WHAT THIS TASK INVOLVES:
Print, exactly as they appear in the listing below, the lines from the line with "forall k, map_get k (map_set" to the line with "assert (reduce fuel", with both end lines kept.

>>>

(** The partition a call uses when the disk itself holds no FAT32 volume.  A bad
    MBR ends the search where [strict]; elsewhere the GPT is tried. *)
Definition gpt_partition {E} (failed none : E) : M B E Partition.Partition :=
  g ← outcome Gpt.find_fat_partition;
  match g with
  | Ok (Some part) => mret part
  | Ok None | Err Gpt.MissingProtectiveMbr => fail none
  | _ => fail failed
  end.
Definition find_partition {E} (strict : bool) (failed none : E) : M B E Partition.Partition :=
  p ← outcome Partition.find_fat32;
  match p with
  | Ok (Some part) => mret part
  | Err _ => if strict then fail failed else gpt_partition failed none
  | _ => gpt_partition failed none
  end.

(** Run [body] on the volume: on the disk, else on the window of the partition
    [find] yields.  [refuse] is the error for a disk that cannot be read. *)
Definition on_volume {E A} (refuse map_mount : Fat.FError → E) (failed : E) (find : M B E Partition.Partition)
    (body : ∀ V : Type, BlockDevice V → (∀ E' A', M B E' A' → M V E' A') → Fat.Volume → M V E A) : M B E A :=
  o ← outcome Fat.mount;
  match o with
  | Ok v => body B _ (λ _ _ m, m) v
  | Err e =>
    if not_fat e then
      part ← find;
      in_window failed part (v ← map_failure map_mount Fat.mount; body _ _ (λ _ _ m, inside m) v)
    else fail (refuse e)
  | Panic => lift Panic
  end.

(** The calls that write, report space or check, on the disk. *)
Definition persist_on_cached_device (path data : list byte) : M B PersistError.t unit :=
  on_volume (λ _, PersistError.Failed) map_persist_err PersistError.Failed (find_partition false PersistError.Failed PersistError.Failed)
    (λ V _ _ v, map_failure map_persist_err (FatDir.create_path_file v path data)).
Definition mkdir_on_cached_device (path : list byte) : M B PersistError.t unit :=
  on_volume (λ _, PersistError.Failed) map_persist_err PersistError.Failed (find_partition false PersistError.Failed PersistError.Failed)
    (λ V _ _ v, map_failure map_persist_err (FatDir.mkdir_path v path)).
Definition delete_on_cached_device (path : list byte) : M B MutationError.t unit :=
  on_volume (λ _, MutationError.Failed) map_mutation_err MutationError.Failed
    (find_partition false MutationError.Failed MutationError.Failed)
    (λ V _ _ v, map_failure map_mutation_err (FatDir.delete_path v path)).
Definition rename_on_cached_device (old new : list byte) : M B MutationError.t unit :=
  on_volume (λ _, MutationError.Failed) map_mutation_err MutationError.Failed
    (find_partition false MutationError.Failed MutationError.Failed)
    (λ V _ _ v, map_failure map_mutation_err (FatDir.rename_path v old new)).
Definition df_on_device : M B SpaceError.t Fat.SpaceInfo :=
  on_volume (λ _, SpaceError.Failed) map_space_err SpaceError.Failed (find_partition true SpaceError.Failed SpaceError.NotFat32)
    (λ V _ _ v, map_failure map_space_err (Fat.space_info v)).
Definition check_on_device : M B SpaceError.t FatDir.CheckReport :=
  on_volume (λ _, SpaceError.Failed) map_space_err SpaceError.Failed (find_partition true SpaceError.Failed SpaceError.NotFat32)
    (λ V _ _ v, map_failure map_space_err (FatDir.check_volume v)).
(* ===== verification/StorageReads.v ===== *)
(** * Reading files through the storage service (kernel/src/storage.rs)

    What a file of the volume contains is what reading it from a disk that
    never fails gives, page by page: [file_image].  A read through the dispatch,
    the page cache and a disk that may fail delivers those bytes or an error. *)
From stdpp Require Import list.
From S2P Require Import Prelude Config Block VfsPath Fat FatChain FatDir FatSafe Storage StorageDevice.
From S2P Require Vfs Partition Gpt PageCache.

(** ** A disk that never fails *)

Record Picture := mkPicture { sectors_of : Z → list byte; size_of : Z }.
Definition picture_read (lba : Z) (buf : list byte) (p : Picture) : res Error unit * list byte * Picture :=
  if negb (Nat.eqb (length buf) SECTOR_SIZE) then (Err InvalidBuffer, buf, p)
  else if (0 <=? lba) && (lba <? size_of p) then (Ok tt, sectors_of p lba, p) else (Err OutOfBounds, buf, p).
#[export] Instance picture_device : BlockDevice Picture := {|
  sector_count := size_of; is_read_only _ := true; flush p := (Ok tt, p); read_sector := picture_read;
  write_sector _ _ p := (Err Block.ReadOnly, p) |}.
Definition picture_ok (p : Picture) : Prop := size_of p < 2 ^ 64 ∧ ∀ l, 0 ≤ l < size_of p → length (sectors_of p l) = SECTOR_SIZE.
Lemma picture_same p : picture_ok p → same_dev picture_ok sectors_of p p.
Proof. intros Hok. by split; [exact Hok|]. Qed.
#[export, refine] Instance picture_laws : BlockDeviceLaws Picture := {| dev_ok := picture_ok; dev_view := sectors_of |}.
Proof.
  - intros p lba [_ Hok] Hl. by apply Hok.
  - intros p lba buf r buf' p' Hok Hl. cbn. unfold picture_read. case_match eqn:E1; [intros [= <- <- <-]; by split; [apply picture_same|]|].
    case_match eqn:E2; intros [= <- <- <-]; [|by split; [apply picture_same|]]. apply negb_false_iff, Nat.eqb_eq in E1. split_guards.
    split; [by apply picture_same|]. split; [|split_and!; [done|cbn; lia|done]]. rewrite E1. apply Hok. lia.
  - intros p lba buf r p' Hok Hl. cbn. intros [= <- <-]. done.
  - intros p r p' Hok. cbn. intros [= <- <-]. by split; [apply picture_same|].
Defined.

(** Reads inside the device succeed. *)
Class Reliable (D : Type) `{BlockDeviceLaws D} : Prop := {
  reliable_size : ∀ d : D, dev_ok d → sector_count d < 2 ^ 64;
  reliable : ∀ (d : D) lba buf, dev_ok d → length buf = SECTOR_SIZE → 0 ≤ lba < sector_count d →
    ∃ d', read_sector lba buf d = (Ok tt, dev_view d lba, d') }.
#[export] Instance picture_reliable : Reliable Picture.
Proof.
  split; [by intros p []|]. intros p lba buf Hok Hb Hl. exists p. cbn in *. unfold picture_read. rewrite Hb, Nat.eqb_refl. cbn.
  by rewrite (proj2 (Z.leb_le _ _)), (proj2 (Z.ltb_lt _ _)) by lia.
Qed.
Lemma window_reliable {D} `{Reliable D} p n : Reliable (H0 := window_laws p n) (Partition.PartitionDevice D).
Proof.
  split.
  - intros v (Hok & Hp & Hn & Hs). cbn. pose proof (reliable_size _ Hok). rewrite Hp. lia.
  - intros v lba buf (Hok & Hp & Hn & Hs) Hb Hl. pose proof (reliable_size _ Hok) as Hsize. cbn in *.
    unfold Partition.pdevice_read_sector, Partition.absolute_lba. rewrite Hp in *.
    rewrite (proj2 (Z.leb_gt _ _)) by lia. rewrite checked_add_ok by lia. cbn.
    destruct (reliable (Partition.device v) (Partition.start_lba p + lba) buf Hok Hb ltac:(lia)) as [d' ->].
    eexists. unfold window_view. done.
Qed.
(* ===== verification/StorageCalls.v ===== *)
(** * The calls of the storage service (kernel/src/storage.rs)

    Every call, on the state of the VFS with this service under it: none panics,
    each keeps the tree of the VFS, the contract of the disk and the freshness
    of the cached pages, and changes the disk only inside its volume. *)
From stdpp Require Import list.
From S2P Require Import Prelude Config Block VfsPath Fat FatChain FatDir FatSafe FatDirSafe Storage StorageDevice StorageReads StorageFiles StorageEdits.
From S2P Require Vfs VfsTree VfsFiles Partition Gpt PageCache.
(** X6: a run writes no file other than the three the configuration names,
    removes no file, leaves the denied paths and the clock alone, draws no
    random key when a phrase is given and at most two otherwise. *)
Theorem provisioning_touches_only_configured_paths (config : Config)
    (mnemonic : string) (w : World) :
  let run := InitializeNodeValidatorFilesFromMnemonic config mnemonic w in
  (forall path,
     path <> NodeKeyFile config -> path <> PrivValidatorKeyFile config ->
     path <> PrivValidatorStateFile config ->
     files run.2 !! path = files w !! path) /\
  (forall path, is_Some (files w !! path) -> is_Some (files run.2 !! path)) /\
  denied run.2 = denied w /\ clock run.2 = clock w /\
  (mnemonic <> "" -> entropy run.2 = entropy w) /\
  (exists n, (n <= 2)%nat /\ entropy run.2 = drop n (entropy w)).
Proof.
  cbv zeta.
  destruct (run_frame config mnemonic w) as (Hfiles & Hkept & _ & Hden & Hclock & _).
  split_and!; try done.
  - destruct mnemonic as [|c rest]; [done|]. intros _.
    run_all; destruct (IsMnemonicValid _); simpl; repeat step_run; done.
  - destruct mnemonic as [|c rest].
    + run_all; simpl in *;
        repeat match goal with
               | He : entropy w = _ |- _ => rewrite He in *; clear He
               end; simplify_eq;
        first [ exists 0%nat; split; [lia | reflexivity]
              | exists 1%nat; split; [lia | reflexivity]
              | exists 2%nat; split; [lia | reflexivity] ].
    + exists 0%nat. split; [lia|].
      run_all; destruct (IsMnemonicValid _); simpl; repeat step_run; done.
Qed.


(** X8: on a node with neither key file, a run without mnemonic that returns
    has drawn two keys from the random source, the first for the node key
    and the second for the validator key, and has written three files. *)
Theorem first_boot_draws_two_keys (config : Config) (w : World)
    (r : string * cryptotypes_PubKey) :
  files w !! NodeKeyFile config = None ->
  files w !! PrivValidatorKeyFile config = None ->
  (InitializeNodeValidatorFilesFromMnemonic config "" w).1 = Return r ->
  let w' := (InitializeNodeValidatorFilesFromMnemonic config "" w).2 in
  exists k1 k2 rest,
    entropy w = k1 :: k2 :: rest /\ entropy w' = rest /\
    r.1 = PubKeyToID (PrivKey_PubKey k1) /\
    FromTmPubKeyInterface (PrivKey_PubKey k2) = Some r.2 /\
    trace w' =
      ([ EvWriteFile (PrivValidatorStateFile config) initial_sign_state;
         EvWriteFile (PrivValidatorKeyFile config) (validator_key_file k2);
         EvMkdirAll (filepath_Dir (PrivValidatorStateFile config)) mode_0777;
         EvMkdirAll (filepath_Dir (PrivValidatorKeyFile config)) mode_0777;
         EvWriteFile (NodeKeyFile config) (NodeKeyJSON k1) ] ++ trace w)%list.
Proof.
  intros Hnode Hkey. cbv zeta. revert r.
  run_all; intros r Hr; try discriminate; simplify_eq/=; lookups;
    repeat match goal with
           | He : entropy w = _ |- _ => rewrite He in *; clear He
           end;
    eexists _, _, _; split_and!; eauto.
Qed.
(** X10. [groupBy(groupKeyFn)] drains its source when the operator is
    applied and returns a new built-in iterator over the entries of a Map
    that holds, for every key [groupKeyFn] produced, the array of the items
    sent to that key, in their order of arrival, each key once, and nothing
    for any other key.  Keys are primitives: their Map key equality is
    equality of content. *)
Theorem groupBy_collects_buckets :
  forall (groupKeyFn : value -> value) (src : value) (xs : list value)
         (σ σ1 : store) (s : ref) (p fuel : nat),
    iter src σ = Ok (s, σ1) ->
    cells σ1 !! s = Some (Cell (Native xs) p) ->
    forallb (fun v => primitive (groupKeyFn v)) xs = true ->
    length xs + 2 <= fuel ->
    exists (m : list (value * value)) (r : ref) (σ' : store),
      groupBy fuel groupKeyFn src σ = Ok (VIter r, σ')
      /\ cells σ' !! r = Some (Cell (Native (map_entries m)) 0)
      /\ NoDup m.*1
      /\ (forall k, map_get k m = bucket_entry groupKeyFn k xs)
      /\ cells σ' !! s = Some (Cell (Native []) (p + S (length xs))).
Proof.
  intros groupKeyFn src xs σ σ1 s p fuel Hiter Hs _ Hfuel.
  unfold groupBy. rewrite (bind_ok _ _ _ _ _ Hiter).
  match goal with
  | |- context [reduce fuel ?f [] (VIter s)] => set (reducerFn := f)
  end.
  destruct (reduce_loop_invariant
              (fun seen acc =>
                 NoDup acc.*1
                 /\ forall k, map_get k acc = bucket_entry groupKeyFn k seen)
              reducerFn s xs) with (seen := @nil value) (acc := @nil (value * value))
              (σ := σ1) (p := p) (fuel := fuel)
    as (m & Hloop & Hnd & Hm); [|split; [apply NoDup_nil_2|done]|done|done|].
  { intros seen x acc σ0 [Hnd Hacc]. subst reducerFn. cbv beta zeta.
    assert (forall v,
               (forall k, same_value_zero (groupKeyFn x) k = true ->
                          bucket_entry groupKeyFn k (seen ++ [x]) = Some v) ->
               forall k, map_get k (map_set (groupKeyFn x) v acc)
                         = bucket_entry groupKeyFn k (seen ++ [x])) as Hstep.
    { intros v Hv k. rewrite map_get_set.
      destruct (same_value_zero (groupKeyFn x) k) eqn:Hk; [by rewrite Hv|].
      rewrite Hacc. unfold bucket_entry. rewrite bucket_snoc, Hk.
      by rewrite app_nil_r. }
    rewrite (Hacc (groupKeyFn x)). unfold bucket_entry at 1.
    destruct (bucket groupKeyFn (groupKeyFn x) seen) as [|y b] eqn:Hb;
      eexists; (split; [reflexivity|]);
      (split; [by apply map_set_NoDup|]); apply Hstep;
      intros k Hk%same_value_zero_eq; subst k; unfold bucket_entry;
      rewrite bucket_snoc, same_value_zero_refl, Hb; reflexivity. }
  assert (reduce fuel reducerFn [] (VIter s) σ1
          = Ok (m, put s (Cell (Native []) (p + S (length xs))) σ1)) as Hred.
  { unfold reduce. by rewrite (bind_ok _ _ _ _ _ (iter_of_iterator s σ1)). }
  rewrite (bind_ok _ _ _ _ _ Hred).
  eexists m, _, _. split; [reflexivity|].
  split; [apply cells_alloc_new|]. split; [done|]. split; [done|].
  lookup.
Qed.

Lemma groupBy_collects_buckets_witness :
  exists (m : list (value * value)) (r : ref) (σ' : store),
    groupBy 5 (fun v => VBool (is_even v)) (numbers [1; 2; 3]%Z) empty_store
    = Ok (VIter r, σ')
    /\ cells σ' !! r = Some (Cell (Native (map_entries m)) 0)
    /\ NoDup m.*1
    /\ (forall k,
           map_get k m
           = bucket_entry (fun v => VBool (is_even v)) k
               [VNum 1; VNum 2; VNum 3])
    /\ cells σ' !! 0 = Some (Cell (Native []) 4).
Proof.
  apply (groupBy_collects_buckets (fun v => VBool (is_even v))
           (numbers [1; 2; 3]%Z) [VNum 1; VNum 2; VNum 3] empty_store
           (Store [Cell (Native [VNum 1; VNum 2; VNum 3]) 0] []) 0 0 5);
    [reflexivity | reflexivity | reflexivity | simpl; lia].
Defined.

(** ** intoSet *)

Lemma set_fill_S fuel elems s :
  set_fill (S fuel) elems s
  = bind (pull fuel s)
      (fun nx =>
         match nx with
         | None => ret elems
         | Some x => set_fill fuel (set_add x elems) s
         end).
Proof. reflexivity. Qed.

Lemma set_fill_native (s : ref) (xs : list value) :
  forall (elems : list value) (σ : store) (p fuel : nat),
    cells σ !! s = Some (Cell (Native xs) p) ->
    length xs + 2 <= fuel ->
    set_fill fuel elems s σ
    = Ok (fold_left (fun acc x => set_add x acc) xs elems,
          put s (Cell (Native []) (p + S (length xs))) σ).
Proof.
  induction xs as [|x xs IH]; intros elems σ p fuel Hs Hfuel;
    (destruct fuel as [|[|fuel]]; [simpl in Hfuel; lia..|]);
    rewrite set_fill_S.
  - rewrite (bind_ok _ _ _ _ _ (pull_native_nil _ _ _ _ Hs)). pulls_eq.
  - rewrite (bind_ok _ _ _ _ _ (pull_native_cons _ _ _ _ _ _ Hs)).
    rewrite (IH _ _ (S p)); [|lookup|simpl in *; lia].
    rewrite put_put. cbn [fold_left]. do 4 f_equal. simpl. lia.
Qed.

Lemma existsb_same_value_zero x elems :
  existsb (same_value_zero x) elems = true <-> x ∈ elems.
Proof.
  rewrite existsb_exists. split.
  - intros (y & Hin & ->%same_value_zero_eq). by apply list_elem_of_In.
  - intros Hin. exists x. split; [by apply list_elem_of_In|].
    apply same_value_zero_refl.
Qed.

Lemma set_add_spec x elems :
  NoDup elems ->
  NoDup (set_add x elems) /\ forall y, y ∈ set_add x elems <-> y ∈ elems \/ y = x.
Proof.
  intros Hnd. unfold set_add.
  destruct (existsb (same_value_zero x) elems) eqn:Hx.
  - apply existsb_same_value_zero in Hx. split; [done|].
    intros y. split; [by left|]. by intros [?| ->].
  - assert (x ∉ elems) as Hnot.
    { intros Hin%existsb_same_value_zero. congruence. }
    split.
    + apply NoDup_app. split; [done|]. split; [|apply NoDup_singleton].
      intros y Hy Hk%list_elem_of_singleton. by subst y.
    + intros y. rewrite elem_of_app, list_elem_of_singleton. done.
Qed.

Lemma set_add_fold (xs : list value) :
  forall elems,
    NoDup elems ->
    NoDup (fold_left (fun acc x => set_add x acc) xs elems)
    /\ forall y,
        y ∈ fold_left (fun acc x => set_add x acc) xs elems
        <-> y ∈ elems \/ y ∈ xs.
Proof.
  induction xs as [|x xs IH]; intros elems Hnd; cbn [fold_left].
  - split; [done|]. intros y. rewrite elem_of_nil. tauto.
  - destruct (set_add_spec x elems Hnd) as [Hnd1 Hin1].
    destruct (IH _ Hnd1) as [Hnd' Hin']. split; [done|].
    intros y. rewrite Hin', Hin1, elem_of_cons. tauto.
Qed.

(** X11. [intoSet] returns a Set without repetitions that has exactly the
    items of its source as elements, and the source is drained.  Items are
    primitives: their Set equality is equality of content. *)
Theorem intoSet_keeps_each_item_once :
  forall (src : value) (xs : list value) (σ σ1 : store) (s : ref)
         (p fuel : nat),
    iter src σ = Ok (s, σ1) ->
    cells σ1 !! s = Some (Cell (Native xs) p) ->
    forallb primitive xs = true ->
    length xs + 2 <= fuel ->
    exists elems : list value,
      intoSet fuel src σ
      = Ok (elems, put s (Cell (Native []) (p + S (length xs))) σ1)
      /\ NoDup elems
      /\ forall x, x ∈ elems <-> x ∈ xs.
Proof.
  intros src xs σ σ1 s p fuel Hiter Hs _ Hfuel.
  eexists. split.
  - unfold intoSet. rewrite (bind_ok _ _ _ _ _ Hiter).
    by apply set_fill_native.
  - destruct (set_add_fold xs [] (NoDup_nil_2)) as [Hnd Hin].
    split; [done|]. intros x. rewrite Hin, elem_of_nil. tauto.
Qed.

Lemma intoSet_keeps_each_item_once_witness :
  exists elems : list value,
    intoSet 5 (numbers [1; 2; 1]%Z) empty_store
    = Ok (elems, put 0 (Cell (Native []) 4)
                   (Store [Cell (Native [VNum 1; VNum 2; VNum 1]) 0] []))
    /\ NoDup elems
    /\ forall x, x ∈ elems <-> x ∈ [VNum 1; VNum 2; VNum 1].
Proof.
  apply (intoSet_keeps_each_item_once (numbers [1; 2; 1]%Z)
           [VNum 1; VNum 2; VNum 1] empty_store
           (Store [Cell (Native [VNum 1; VNum 2; VNum 1]) 0] []) 0 0 5);
    [reflexivity | reflexivity | reflexivity | simpl; lia].
Defined.

(** ** Entries that are no pairs *)

Lemma map_fill_throws (s : ref) (item : value) (rest : list value)
    (kvs : list (value * value)) :
  entry_parts item = Throw TypeError ->
  forall (m : list (value * value)) (σ : store) (p fuel : nat),
    cells σ !! s = Some (Cell (Native (pair_items kvs ++ item :: rest)) p) ->
    length kvs + 2 <= fuel ->
    map_fill fuel m s σ = Throw TypeError.
Proof.
  intros Hitem.
  induction kvs as [|[k v] kvs IH]; intros m σ p fuel Hs Hfuel;
    (destruct fuel as [|[|fuel]]; [simpl in Hfuel; lia..|]);
    rewrite map_fill_S.
  - rewrite (bind_ok _ _ _ _ _ (pull_native_cons _ _ _ _ _ _ Hs)).
    unfold bind. by rewrite Hitem.
  - rewrite (bind_ok _ _ _ _ _ (pull_native_cons _ _ _ _ _ _ Hs)).
    unfold bind at 1. cbn [fst snd entry entry_parts lift nth].
    eapply IH; [lookup|simpl in *; lia].
Qed.

Lemma reduce_loop_throws {U} (reducerFn : value -> U -> Eff U)
    (rf : value -> U -> U) (s : ref) (item : value) (rest : list value)
    (xs : list value) :
  Forall (fun x => forall acc σ, reducerFn x acc σ = Ok (rf x acc, σ)) xs ->
  (forall acc σ, reducerFn item acc σ = Throw TypeError) ->
  forall (acc : U) (σ : store) (p fuel : nat),
    cells σ !! s = Some (Cell (Native (xs ++ item :: rest)) p) ->
    length xs + 2 <= fuel ->
    reduce_loop fuel reducerFn acc s σ = Throw TypeError.
Proof.
  intros Hxs Hitem.
  induction Hxs as [|x xs Hx _ IH]; intros acc σ p fuel Hs Hfuel;
    (destruct fuel as [|[|fuel]]; [simpl in Hfuel; lia..|]);
    rewrite reduce_loop_S.
  - rewrite (bind_ok _ _ _ _ _ (pull_native_cons _ _ _ _ _ _ Hs)).
    unfold bind. by rewrite Hitem.
  - rewrite (bind_ok _ _ _ _ _ (pull_native_cons _ _ _ _ _ _ Hs)).
    rewrite (bind_ok _ _ _ _ _ (Hx acc _)).
    eapply IH; [lookup|simpl in *; lia].
Qed.

(** X12. An item that is no pair stops the materializers with a
    [TypeError], also after well-formed pairs: [intoMap] throws on a
    primitive item ([new Map] wants entry objects), and [intoObj] throws on
    an item its array pattern cannot walk ([undefined], [null], a boolean,
    a number, a plain object). *)
Theorem materializers_throw_on_an_item_that_is_no_pair :
  forall (src : value) (kvs : list (value * value)) (item : value)
         (rest : list value) (σ σ1 : store) (s : ref) (p fuel : nat),
    iter src σ = Ok (s, σ1) ->
    cells σ1 !! s = Some (Cell (Native (pair_items kvs ++ item :: rest)) p) ->
    length kvs + 2 <= fuel ->
    (primitive item = true -> intoMap fuel src σ = Throw TypeError)
    /\ (forallb (fun kv => string_or_number (fst kv)) kvs = true ->
        not_iterable item = true ->
        intoObj fuel src σ = Throw TypeError).
Proof.
  intros src kvs item rest σ σ1 s p fuel Hiter Hs Hfuel. split.
  - intros Hitem. unfold intoMap. rewrite (bind_ok _ _ _ _ _ Hiter).
    unfold bind. erewrite map_fill_throws; [done| |done|done].
    by destruct item.
  - intros Hkeys Hitem. unfold intoObj. rewrite (bind_ok _ _ _ _ _ Hiter).
    rewrite pipe_single. unfold bind at 1. unfold reduce.
    rewrite (bind_ok _ _ _ _ _ (iter_of_iterator s σ1)).
    match goal with
    | |- context [reduce_loop fuel ?f ([], false) s σ1] => set (reducerFn := f)
    end.
    assert (reduce_loop fuel reducerFn ([], false) s σ1 = Throw TypeError)
      as Hloop; [|by rewrite Hloop].
    eapply (reduce_loop_throws reducerFn
              (fun it obj =>
                 obj_assign (nth 0 (default [] (native_items it)) VUndefined)
                   (nth 1 (default [] (native_items it)) VUndefined) obj)
              s item rest (pair_items kvs)).
    + apply Forall_forall. intros x Hx acc σ0.
      apply list_elem_of_fmap in Hx as ([k v] & -> & Hkv).
      subst reducerFn. cbv beta. by rewrite intoObj_reducer_pair.
    + intros acc σ0. subst reducerFn. by destruct item.
    + done.
    + by unfold pair_items; rewrite length_fmap.
Qed.

Lemma materializers_throw_on_an_item_that_is_no_pair_witness :
  intoMap 3 (VArr [entry (VStr "a") (VNum 1); VNum 7]) empty_store
  = Throw TypeError
  /\ intoObj 3 (VArr [entry (VStr "a") (VNum 1); VNum 7]) empty_store
     = Throw TypeError.
Proof.
  destruct (materializers_throw_on_an_item_that_is_no_pair
              (VArr [entry (VStr "a") (VNum 1); VNum 7])
              [(VStr "a", VNum 1)] (VNum 7) [] empty_store
              (Store [Cell (Native [entry (VStr "a") (VNum 1); VNum 7]) 0] [])
              0 0 3) as [Hmap Hobj];
    [reflexivity | reflexivity | simpl; lia |].
  split; [apply Hmap | apply Hobj]; reflexivity.
Defined.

<<<

RESULT OF THE TASK:
               forall k, map_get k (map_set (groupKeyFn x) v acc)
                         = bucket_entry groupKeyFn k (seen ++ [x])) as Hstep.
    { intros v Hv k. rewrite map_get_set.
      destruct (same_value_zero (groupKeyFn x) k) eqn:Hk; [by rewrite Hv|].
      rewrite Hacc. unfold bucket_entry. rewrite bucket_snoc, Hk.
      by rewrite app_nil_r. }
    rewrite (Hacc (groupKeyFn x)). unfold bucket_entry at 1.
    destruct (bucket groupKeyFn (groupKeyFn x) seen) as [|y b] eqn:Hb;
      eexists; (split; [reflexivity|]);
      (split; [by apply map_set_NoDup|]); apply Hstep;
      intros k Hk%same_value_zero_eq; subst k; unfold bucket_entry;
      rewrite bucket_snoc, same_value_zero_refl, Hb; reflexivity. }
  assert (reduce fuel reducerFn [] (VIter s) σ1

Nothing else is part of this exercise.